Adriel tinha apenas sete anos de idade quando foi estupidamente colhido por uma caminhonete desgovernada que entrou na contramão. Morreu abraçado à sua mãe, Alessandra, de 26 anos, e ao namorado dela, Alessandro Santos, um ano mais velho.
Os três foram atropelados e arrastados por quase 15 metros por um veículo conduzido pelo promotor público paulista Wagner Juares Grossi que, afirmam as testemunhas, dirigia bêbado (exames comprovaram o estado de embriaguez) e em alta velocidade.
Os três encontram-se enterrados a sete palmos de profundidade enquanto o promotor goza dos benefícios da lei brasileira que assegura fórum privilegiado aos promotores.
Exemplos como este se tornaram rotina no panorama nacional. E a impunidade talvez seja o principal estímulo para o cenário de guerra civil que se estabeleceu entre nós e que mergulha nosso sistema de trânsito num plasma de injustiça, violência extrema e incompetência generalizada.
No Brasil, em apenas uma década, o número de mortes entre motociclistas cresceu 460%, entre ciclistas 300%, e entre motoristas e passageiros 70%. Só entre pedestres ocorreu uma redução de 30%.
É como se estivéssemos em pleno ar, num Airbus A380 (o novo avião/transatlântico que pode conduzir de uma só vez mais de 800 passageiros) desgovernado, fora de controle, com pilotos e tripulação despreparados para a tarefa de mantê-lo voando em equilíbrio.
As mortes por acidente de trânsito no Brasil caíram na vala comum. Quando a dor é extrema, o corpo humano aciona um sistema de defesa que a amortece e elimina nos momentos mais intensos. É o que vem ocorrendo no trânsito.

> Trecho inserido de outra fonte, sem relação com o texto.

(* ===== verification/Prelude.v ===== *)
(** * SmolNet's native stack, verified

    SmolNet gives Erlang and Elixir programs a TCP/IP stack of their own. Its
    core is a Rust library ([src/native/smolnet_core/src]) that the runtime
    calls through native functions: each call takes the lock of one stack,
    feeds packets or performs one operation on a socket, polls the vendored
    smoltcp engine within a time budget, and returns an envelope with the
    packets to send, the time of the next poll and whether work is left. A
    process that has to wait is promised exactly one message, which a later
    call sends. This library models that core as executable definitions and
    proves what a caller relies on.

    ** The program and its model

    State is passed explicitly: an operation of the source is a function
    [M S E A := S → outcome E A * S], where [outcome] is a value, the source's
    error, or a panic ([Prelude]). A [?] of the source is the monad's bind, an
    early return is [fail_if] or [fail], [expect] and out-of-range indexing
    panic. [wp m Q R s] says that [m] does not panic from [s] and ends in [Q]
    or, with an error, in [R]; the method lemmas are proved with its rules.
    Unsigned integers are [N] and [i64] is [Z]; bytes are [Byte.byte]; a
    [BTreeMap] is a [gmap] read in key order. Overflow is written out: checked
    and saturating operations as such; the addition to an instant, which a
    caller's clock can overflow, by the kind of build ([overflow_checks]: the
    release build wraps, a debug build panics). The counters of statistics
    wrap at 64 bits: those of [waiter.rs] are atomics, and for the plain ones
    of [stack.rs] this is the release build (a debug build would panic at the
    2^64th event, which is not modelled). Readings of the monotonic clock are
    not bounded.

    - [Budget]: [time.rs], [limits.rs], [budget.rs]. Instants, limits, and the
      deadline and reduction budget of one call.
    - [Waiter]: [waiter.rs]. Readiness flags shared with wakers, and the
      bounded queue of ready keys with its overflow mark.
    - [SocketTable]: [socket_table.rs]. Identities that are never reused,
      armed and sent waiters, the resumable scan of ready sockets.
    - [Device]: [device.rs]. Packet queues, egress credit, the tokens given to
      the engine. [Wire], [Packet]: the packet views, the checksum, packet
      validation, classification of segments, the configuration.
    - [TcpSupport]: [tcp.rs], [udp.rs]. Endpoints, records, ports.
    - [Smol]: what the stack calls of the vendored smoltcp's sockets and
      socket set; the engine itself is the class [Engine].
    - [Stack], [Create], [Readiness], [Maintenance], [Drive], [Shutdown],
      [TcpOps], [UdpOps], [Snapshot]: [stack.rs]. [NativeStack] is a record
      with the fields of the source; [Sys] adds what a stack shares (flags,
      queue, identity counters), the clock and the messages sent. One
      definition per method, under the method's name.
    - [Nif]: [lib.rs] and [StackResource]. The native functions, the decoders
      of their arguments, the lock, and the panic that becomes an error atom;
      [Call] and [perform] are the functions a process can call.
    - [Hooks]: the test hooks of a debug build, in [stack.rs] and [lib.rs].

    [Invariant] (the well-formedness of a stack and the steps that keep it),
    [Settle] (what a call owes and pays), [Closedown] (the progress of a
    shutdown), [Calls] (one call), [History] (any sequence of calls) and
    [Sample] (instances of every parameter, and a run on them) hold the proofs
    that cross components.

    ** What is proved

    - Whole histories ([History]): whatever a process calls, with whatever
      arguments, no call panics except on an improper list and the stack stays
      well formed, but for one call in a build that checks overflow: a graceful
      close within thirty seconds of the last instant panics and poisons the
      lock of the stack for good, which is a theorem too. As long as the lock
      is free, the stack refines a ledger of promised messages, so that
      every waiter is told exactly once or withdrawn; the packets handed to
      the link were paid for; errors change nothing that is owed; a running
      stack that reports no more work has nothing left to tell; two UDP
      sockets never share a port.
    - Shutdown ([Closedown]): polling ends it, with nothing left and every
      waiter aborted with the reason given, however often the clock interrupts
      a call, once as many calls as the stack's [burden] were not interrupted
      at their start.
    - One call: [finish_call] strands no wakeup and settles what it owes
      ([Readiness]); a drive ends within its limits and keeps packets in order
      ([Drive]); a send appends what fits to the buffer, a receive takes
      the front of it, and each arms a waiter exactly when it is not done; a
      connect whose peer closed early cannot be completed ([TcpOps]); the
      counts of a snapshot add up ([Snapshot]).
    - Components: the table conserves waiters and never reuses an identity
      ([SocketTable]); a waker loses no wakeup ([Waiter]); the device stays
      within limits and credit ([Device]); a budget that says stop says so for
      good and bills each nanosecond once ([Budget]); packet validation, the
      checksum and the decoders equal their specifications ([Packet], [Wire],
      [Nif]); ports, endpoints and configurations ([TcpSupport], [Create]).

    ** Interfaces and assumptions

    Code outside the sources is a parameter, and every theorem holds for every
    instance. [Beam] is the clock and the scheduler, [Mailbox] whether a
    message could be sent, [Terms] the runtime's terms and derived decoders.
    [Engine] is smoltcp's interface: for each poll, the requests it makes of
    the device and the sockets it leaves. A poll, the maintenance and the choice
    of a source address may panic, and a panic of theirs is one of the stack.
    [EngineLaws] is what the stack relies on: polls and the maintenance return,
    whatever the time; a source address is chosen or refused for every
    specified remote address; a poll keeps each socket in its slot with its
    kind and transmit capacity, only takes from its transmit buffer, does not
    reopen a closed socket, calls only registered wakers, and an egress poll
    reads no packet. The other functions of [Engine] (building the interface,
    the time of the next poll, the transmit queue of a UDP socket) are taken to
    return. No theorem on calls restricts the clock; those on one budget in
    [Budget] assume that it does not run backwards. [Sample] has instances for
    all of them, with a clock that interrupts calls.

    ** Loops and fuel

    A [for] of the source is structural on its list. A [while] is
    [while_loop n body], which panics when [n] turns do not end it, so that the
    theorems that nothing panics are also the proofs that [n] is enough: [n]
    is the limit of the loop's own work counter plus one (the maintenance,
    input or ready-event limit, or the capacity of a datagram buffer).
    [poll_until] is structural on the times of its polls; how many are enough
    is the theorem [shutdown_ends], in terms of the [burden] of the stack: its
    structures (a registered socket counts three times, as it leaves up to two
    notifications), its pending notifications and retained keys, and its queued
    keys, which count twice as they may be retained.

    ** Not modelled

    The engine's protocol machines (TCP segment processing and timers,
    neighbour discovery, ICMP, fragmentation), which are behind [Engine]; the
    contents of uninitialised transmit buffers, and the TCP timestamp clock,
    which only peers read; the fuzzing harness of [stack.rs] and the unit
    tests, which drive the operations modelled here; the registration crate
    [smolnet_nif]; and the Elixir side ([src/lib]), whose processes, links and
    supervision are concurrent programs of another kind. Two threads cannot
    run one stack: a call that finds the lock taken fails at once ([Nif]). *)
From Stdlib Require Export ZArith NArith Lia ZifyN ZifyBool.
From stdpp Require Export base gmap sets list strings sorting numbers option.
From Stdlib Require Strings.Byte.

As tragédias ocorrem com tal profusão e violência que tudo se tornou banal, normal, aceitável. Fomos tragados pela indiferença que avilta e pela hipocrisia social: 35 mil mortes por ano, 98 por dia. Nos últimos dez anos, 327 mil mortos - 40 Maracanãs inteiramente lotados.
Conjugado à impunidade, as péssimas condições das estradas e vias públicas ajudam a compor o cenário de terra arrasada.
A Confederação Nacional do Transporte acaba de divulgar a Pesquisa Rodoviária CNT 2007, que avaliou 87.592 km de rodovias no País. O estudo denuncia que 74,20% das rodovias sob administração federal apresentaram algum problema no pavimento, sinalização (horizontal ou vertical) ou de geometria da via. As principais conclusões:
- 54,5% da malha rodoviária analisada estão com o pavimento em estado Regular, Ruim ou Péssimo, totalizando 47.777 km.
- 65,4% da extensão pesquisada têm sinalização com problemas (57.253 km).
- 8,5% possuem placas total ou parcialmente cobertas por mato (7.462 km).
- 39,0% da extensão avaliada têm placas com a legibilidade deteriorada (31.880 km).
- 37,5% não possuem placas de limite de velocidade (32.815 km).
- 42,5% da extensão analisada não têm acostamento (37.259 km).
Na outra face da moeda estão cunhadas as instituições estatais de trânsito. Brasil adentro, não há dia em que os jornais em suas manchetes de primeira página deixem de estampar escândalos enfatizando desbaratamento de quadrilhas (das quais participam servidores públicos) e escândalos de corrupção.
Não basta inundar a mídia com propaganda institucional clamando pela paz no trânsito. É necessário que o Estado desburocratize suas instâncias mantendo-as ao largo da corrupção, capacite os servidores, e qualifique os sistemas de gestão. Não sendo assim, restará a dor e a resignação de chorar a próxima vítima.